**Exercise goal:**
Type again, exactly, the lines below from the start through the line that includes "TInt => LexicalCast_primary demo_atoi".

Records contained in a dataset:
* * * * *

(* ===== verification/ConfigDemo.v ===== *)
(** * A concrete configuration

    Types, listeners and documents, and the theorems of [ConfigSpec]
    applied to them. *)
From S2P Require Import Prelude CppStd Lock LogLevel LogFormatter FormatterGrammar Logger LoggerInv LoggerThm.
From S2P Require Import Yaml LexicalCast Config ConfigInv ConfigThm ConfigSpec YamlDemo ConfigLog.

(** ** Casts that depend on their argument only *)
Section pure.
Context {St : Type}.

Definition pure_cast {A} (m : M St A) : Prop :=
  (∃ a, ∀ s, m s = Ret a s) ∨ (∃ e, ∀ s, m s = Throw (StdException e) s).

Lemma pure_ret {A} (a : A) : pure_cast (mret a).
Proof. left. by exists a. Qed.

Lemma pure_ycall {A} (r : exn + A) : (∀ e, r = inl e → is_std e) → pure_cast (ycall r).
Proof.
  destruct r as [[e|]|a]; intros Hr; [right; by exists e|by destruct (Hr _ eq_refl)|left; by exists a].
Qed.

Lemma pure_bind {A B} (m : M St A) (f : A → M St B) : pure_cast m → (∀ a, pure_cast (f a)) →
  pure_cast (m ≫= f).
Proof.
  intros [[a Ha]|[e He]] Hf.
  - destruct (Hf a) as [[b Hb]|[e He]]; [left; exists b|right; exists e]; intros s;
      unfold mbind, M_bind; by rewrite Ha.
  - right. exists e. intros s. unfold mbind, M_bind. by rewrite He.
Qed.

Lemma pure_result {A} (m : M St A) (I : St → Prop) s0 s : pure_cast m → I s →
  wpx m (λ a s', result_at s0 m = Some a ∧ I s') (λ e s', is_std e ∧ result_at s0 m = None ∧ I s') s.
Proof.
  unfold wpx, result_at. intros [[a Ha]|[e He]] HI; [by rewrite !Ha|by rewrite !He].
Qed.
End pure.

(** ** Two types: [int] and [std::vector<int>] *)
Inductive demo_ty := TInt | TVec.
#[export] Instance demo_ty_eq_dec : EqDecision demo_ty.
Proof. solve_decision. Defined.

Definition demo_val (t : demo_ty) : Type := match t with TInt => Z | TVec => list Z end.

#[export] Instance demo_types : CfgTypes World := {|
  ty := demo_ty;
  val := demo_val;
  val_eqb t := match t with TInt => Z.eqb | TVec => λ x y, bool_decide (x = y) end;
  type_name t := match t with TInt => "i" | TVec => "St6vectorIiSaIiEE" end;
  from_string t := match t with
    | TInt => LexicalCast_primary demo_atoi
    | TVec => vector_from_string (LexicalCast_primary demo_atoi) end;
  to_string t := match t with
    | TInt => LexicalCast_primary demo_itoa
    | TVec => vector_to_string (LexicalCast_primary demo_itoa) end;
|}.

Lemma demo_atoi_std s e : demo_atoi s = inl e → is_std e.
Proof. unfold demo_atoi. repeat case_match; by intros [= <-]. Qed.

Lemma demo_Load_std s e : demo_Load s = inl e → is_std e.
Proof. unfold demo_Load. repeat case_match; by intros [= <-]. Qed.

Lemma demo_elements_pure n node i (acc : list Z) :
  pure_cast (St := World) (cast_elements (LexicalCast_primary demo_atoi) (λ vec t, vec ++ [t]) node i n acc).
Proof.
  revert i acc. induction n as [|n IH]; intros i acc; [apply pure_ret|]. simpl.
  apply pure_bind; [apply pure_ycall|intros x; apply pure_bind; [apply pure_ycall, demo_atoi_std|auto]].
  intros e. destruct node; by intros [= <-].
Qed.

Lemma demo_push_pure l node : pure_cast (St := World) (push_elements (LexicalCast_primary demo_itoa) l node).
Proof.
  revert node. induction l as [|z l IH]; intros node; [apply pure_ret|]. simpl.
  apply pure_bind; [by apply pure_ycall|intros s; apply pure_bind; [apply pure_ycall, demo_Load_std|auto]].
Qed.

#[export] Instance demo_types_ok : @CfgTypesOk World demo_types (World_LogService (H := demo_platform)) (World_LogServiceOk (H := demo_platform)).
Proof.
  refine {| parse t str := result_at demo_world (from_string t str);
            print t v := result_at demo_world (to_string t v) |}.
  - intros t str e He. apply pure_result; [|done]. destruct t; simpl.
    + apply pure_ycall, demo_atoi_std.
    + apply pure_bind; [apply pure_ycall, demo_Load_std|]. intros node. apply demo_elements_pure.
  - intros t v e He. apply pure_result; [|done]. destruct t; simpl.
    + by apply pure_ycall.
    + apply pure_bind; [apply demo_push_pure|]. intros node. apply pure_ret.
Defined.

Lemma demo_world_ok : @world_ok demo_platform demo_world.
Proof. apply log_wf_world_ok; [apply demo_fits|apply demo_wf]. Qed.

(** ** A concrete run: two variables and one listener that prints *)
Section run.
#[local] Existing Instance demo_platform.

Definition tag_cb : ty → Type := λ _, string.
Definition run_tag (t : ty) (c : tag_cb t) (old new : val t) : M (Cfg tag_cb) unit :=
  ext (cout (c +:+ NL)).

Lemma run_tag_quiet t (c : tag_cb t) : quiet run_tag c.
Proof.
  intros old new s (Hfit & Hh & Hl). eapply wp_mono; [|apply wp_ext with (Q := λ _, world_ok)].
  { by intros [] s' [Hs' ?]. }
  apply wp_modify. split_and!; [done|by apply heap_wf_stdout|done].
Qed.

Definition demo_order : gmap string nat → list (string * nat) := map_to_list.

Definition state_of {S A} (s0 : S) (o : outcome S A) : S :=
  match o with Ret _ s => s | Throw _ s => s | Stuck _ => s0 end.
Definition returns {S A} (o : outcome S A) : bool := match o with Ret _ _ => true | _ => false end.
Definition after (c : cfg_cmd) (s : Cfg tag_cb) : Cfg tag_cb :=
  state_of s (run_cfg run_tag demo_order c s).

Lemma after_trans c s : cfg_ok s c → returns (run_cfg run_tag demo_order c s) = true →
  cfg_trans run_tag demo_order s (after c s).
Proof.
  intros Hok Hr. apply (trans_ret _ _ _ c); [done|]. unfold after.
  by destruct (run_cfg run_tag demo_order c s) as [[] s'| |].
Qed.

Definition cmd_port : cfg_cmd (Cb := tag_cb) := CmdLookupDefault TInt "system.port" 8080%Z "port".
Definition cmd_xs : cfg_cmd (Cb := tag_cb) := CmdLookupDefault TVec "system.xs" [1; 2]%Z "".
Definition cmd_add : cfg_cmd (Cb := tag_cb) := CmdAddListener TInt 0 "port changed".

Definition cfg1 : Cfg tag_cb := after cmd_port (cfg_init demo_world).
Definition cfg2 : Cfg tag_cb := after cmd_xs cfg1.
Definition cfg3 : Cfg tag_cb := after cmd_add cfg2.

(** The fields of the integer variable at an address. *)
Definition int_fields (s : Cfg tag_cb) (p : nat) : option (string * string * Z * list (Z * string)) :=
  match c_vars s !! p ≫= cast_var TInt with
  | Some v => Some (m_name v, m_description v, m_val v, m_cbs v)
  | None => None
  end.

Lemma int_fields_at s p n d v l : int_fields s p = Some (n, d, v, l) →
  c_vars s !! p = Some (AnyVar TInt (mkConfigVar (t := TInt) (Cb := tag_cb) n d v l)).
Proof.
  unfold int_fields. destruct (c_vars s !! p) as [x|]; [|done]. simpl.
  destruct (cast_var (Cb := tag_cb) TInt x) as [w|] eqn:Hx; [|done]. apply cast_var_Some in Hx as ->.
  destruct w as [n' d' v' l']. simpl. by intros [= -> -> -> ->].
Qed.

Lemma cfg3_reach : cfg_reach run_tag demo_order demo_world cfg3.
Proof.
  unfold cfg_reach.
  eapply rtc_l; [apply (after_trans cmd_port); [done|vm_compute; reflexivity]|].
  eapply rtc_l; [apply (after_trans cmd_xs); [done|vm_compute; reflexivity]|].
  apply rtc_once, (after_trans cmd_add); [|vm_compute; reflexivity].
  split; [|vm_compute; reflexivity].
  exists (mkConfigVar (t := TInt) (Cb := tag_cb) "system.port" "port" 8080%Z []).
  apply (int_fields_at cfg2 0). vm_compute. reflexivity.
Qed.

Lemma cfg3_wf : cfg_wf cfg3.
Proof.
  eapply cfg_reach_wf; [apply run_tag_quiet|done|apply demo_world_ok|apply cfg3_reach].
Qed.

(** The document [{system: {port: 9090, xs: [7], "port": x}, System: {port: 1}}]. *)
Definition demo_doc : Node :=
  NMap [(NScalar "system", NMap [(NScalar "port", NScalar "9090");
                                 (NScalar "xs", NSequence [NScalar "7"]);
                                 (NScalar "port", NScalar "x")]);
        (NScalar "System", NMap [(NScalar "port", NScalar "1")])].


Definition demo_var : ConfigVar tag_cb TInt :=
  mkConfigVar (t := TInt) (Cb := tag_cb) "system.port" "port" 8080%Z [(1%Z, "port changed")].

Lemma demo_var_at : c_vars cfg3 !! 0 = Some (AnyVar TInt demo_var).
Proof. apply (int_fields_at cfg3 0). vm_compute. reflexivity. Qed.

Lemma demo_view : view cfg3 !! "system.port" = Some (AnyVal TInt 8080%Z).
Proof.
  rewrite view_lookup. assert (c_datas cfg3 !! "system.port" = Some 0) as -> by (vm_compute; reflexivity).
  simpl. rewrite demo_var_at. reflexivity.
Qed.

(** The value of a vector variable. *)
Definition vec_value (x : anyval) : option (list Z) :=
  match x with
  | AnyVal t v => match t return val t → option (list Z) with TInt => λ _, None | TVec => Some end v
  end.

Lemma LoadFromYaml_refines_witness :
  ∃ s', LoadFromYaml run_tag demo_doc cfg3 = Ret tt s' ∧
    view s' = load_entries (members "" demo_doc) (view cfg3) ∧
    view s' !! "system.xs" ≫= vec_value = Some [7]%Z.
Proof.
  pose proof (LoadFromYaml_refines run_tag demo_doc cfg3 run_tag_quiet eq_refl cfg3_wf) as Hw.
  destruct (proj1 (wp_returns _ _ _) Hw) as ([] & s' & Hrun & _ & _ & Hview). exists s'.
  split; [exact Hrun|]. split; [exact Hview|]. rewrite Hview. vm_compute. reflexivity.
Defined.

Lemma demo_last_wins :
  ∃ s', LoadFromYaml run_tag demo_doc cfg3 = Ret tt s' ∧
    view s' !! "system.port" = Some (AnyVal TInt 9090%Z).
Proof.
  pose proof (LoadFromYaml_last_wins run_tag demo_doc "system.port" TInt 8080%Z cfg3 run_tag_quiet
    eq_refl cfg3_wf Z.eqb_eq demo_view) as Hw.
  destruct (proj1 (wp_returns _ _ _) Hw) as ([] & s' & Hrun & Hview). exists s'.
  split; [exact Hrun|]. rewrite Hview.
  apply (f_equal (λ z : Z, Some (@AnyVal World demo_types TInt z))). vm_compute. reflexivity.
Defined.

Definition tvec : @ty World demo_types := TVec.

Lemma Lookup_default_spec_witness :
  wpx (Lookup_default tvec "system.port" [5]%Z "")
    (λ p s', view s' = <["system.port" := AnyVal tvec [5]%Z]> (view cfg3)) (λ _ _, False) cfg3.
Proof.
  eapply wpx_mono; [..|apply (Lookup_default_spec tvec "system.port" [5]%Z "" cfg3 cfg3_wf)].
  - intros p s' (_ & _ & _ & _ & Hw).
    assert (registered cfg3 tvec "system.port" = None) as Hreg by (vm_compute; reflexivity).
    rewrite Hreg in Hw. apply Hw.
  - intros e s' (_ & Hv & _). apply Hv. vm_compute. reflexivity.
Defined.

Lemma setValue_notifies_witness :
  ∃ s', setValue run_tag TInt 0 9090%Z cfg3 = Ret tt s' ∧
    w_stdout (c_ext s') = w_stdout (c_ext cfg3) +:+ ("port changed" +:+ NL).
Proof.
  destruct (setValue_notifies run_tag TInt 0 demo_var 9090%Z (λ c, set_w_stdout (λ o, o +:+ (c +:+ NL)))
    cfg3 cfg3_wf demo_var_at) as [_ Hset].
  - intros k c _ s. reflexivity.
  - eexists. split; [exact Hset|]. vm_compute. reflexivity.
Defined.

Lemma addListener_spec_witness :
  wp (id ← addListener TInt 0 "again"; got ← getListener TInt 0 id; mret (id, got))
    (λ r _, r.2 = Some ("again" : tag_cb TInt)) cfg3.
Proof.
  eapply wp_mono; [|apply (addListener_spec (Cb := tag_cb) TInt 0 demo_var "again" cfg3 cfg3_wf demo_var_at)].
  - intros r s' (_ & _ & Hr & _). exact Hr.
  - vm_compute. reflexivity.
Defined.

(** *** Listeners that throw or change the listeners *)
Definition bad_cb : @ty World demo_types → Type := λ _, bool.
Definition run_bad (t : ty) (c : bad_cb t) (old new : val t) : M (Cfg bad_cb) unit :=
  if c then throw (StdException "refused") else clearListener t 0.

Definition bad_var (c : bool) : ConfigVar bad_cb TInt :=
  mkConfigVar (t := TInt) (Cb := bad_cb) "a" "" 1%Z [(1%Z, c)].
Definition bad_cfg (c : bool) : Cfg bad_cb :=
  mkCfg {[0 := AnyVar (TInt : @ty World demo_types) (bad_var c)]} 1 ∅ (λ _, 1%Z) ∅ demo_world.

Lemma bad_wf c : cfg_wf (bad_cfg c).
Proof.
  split; [|done]. split; simpl.
  - intros p x [<- _]%lookup_singleton_Some. lia.
  - intros _. lia.
  - intros p t v [_ Heq]%lookup_singleton_Some. pose proof (f_equal any_ty Heq) as Ht. simpl in Ht.
    subst t. apply AnyVar_inj in Heq as <-. simpl. split; [by repeat constructor|].
    intros k d [= -> _]%list_elem_of_singleton. lia.
  - by intros name p ?.
  - apply demo_world_ok.
Qed.

End run.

* * * * *

**Response area:**
(* ===== verification/ConfigDemo.v ===== *)
(** * A concrete configuration

    Types, listeners and documents, and the theorems of [ConfigSpec]
    applied to them. *)
From S2P Require Import Prelude CppStd Lock LogLevel LogFormatter FormatterGrammar Logger LoggerInv LoggerThm.
From S2P Require Import Yaml LexicalCast Config ConfigInv ConfigThm ConfigSpec YamlDemo ConfigLog.

(** ** Casts that depend on their argument only *)
Section pure.
Context {St : Type}.

Definition pure_cast {A} (m : M St A) : Prop :=
  (∃ a, ∀ s, m s = Ret a s) ∨ (∃ e, ∀ s, m s = Throw (StdException e) s).

Lemma pure_ret {A} (a : A) : pure_cast (mret a).
Proof. left. by exists a. Qed.

Lemma pure_ycall {A} (r : exn + A) : (∀ e, r = inl e → is_std e) → pure_cast (ycall r).
Proof.
  destruct r as [[e|]|a]; intros Hr; [right; by exists e|by destruct (Hr _ eq_refl)|left; by exists a].
Qed.

Lemma pure_bind {A B} (m : M St A) (f : A → M St B) : pure_cast m → (∀ a, pure_cast (f a)) →
  pure_cast (m ≫= f).
Proof.
  intros [[a Ha]|[e He]] Hf.
  - destruct (Hf a) as [[b Hb]|[e He]]; [left; exists b|right; exists e]; intros s;
      unfold mbind, M_bind; by rewrite Ha.
  - right. exists e. intros s. unfold mbind, M_bind. by rewrite He.
Qed.

Lemma pure_result {A} (m : M St A) (I : St → Prop) s0 s : pure_cast m → I s →
  wpx m (λ a s', result_at s0 m = Some a ∧ I s') (λ e s', is_std e ∧ result_at s0 m = None ∧ I s') s.
Proof.
  unfold wpx, result_at. intros [[a Ha]|[e He]] HI; [by rewrite !Ha|by rewrite !He].
Qed.
End pure.

(** ** Two types: [int] and [std::vector<int>] *)
Inductive demo_ty := TInt | TVec.
#[export] Instance demo_ty_eq_dec : EqDecision demo_ty.
Proof. solve_decision. Defined.

Definition demo_val (t : demo_ty) : Type := match t with TInt => Z | TVec => list Z end.

#[export] Instance demo_types : CfgTypes World := {|
  ty := demo_ty;
  val := demo_val;
  val_eqb t := match t with TInt => Z.eqb | TVec => λ x y, bool_decide (x = y) end;
  type_name t := match t with TInt => "i" | TVec => "St6vectorIiSaIiEE" end;
  from_string t := match t with
    | TInt => LexicalCast_primary demo_atoi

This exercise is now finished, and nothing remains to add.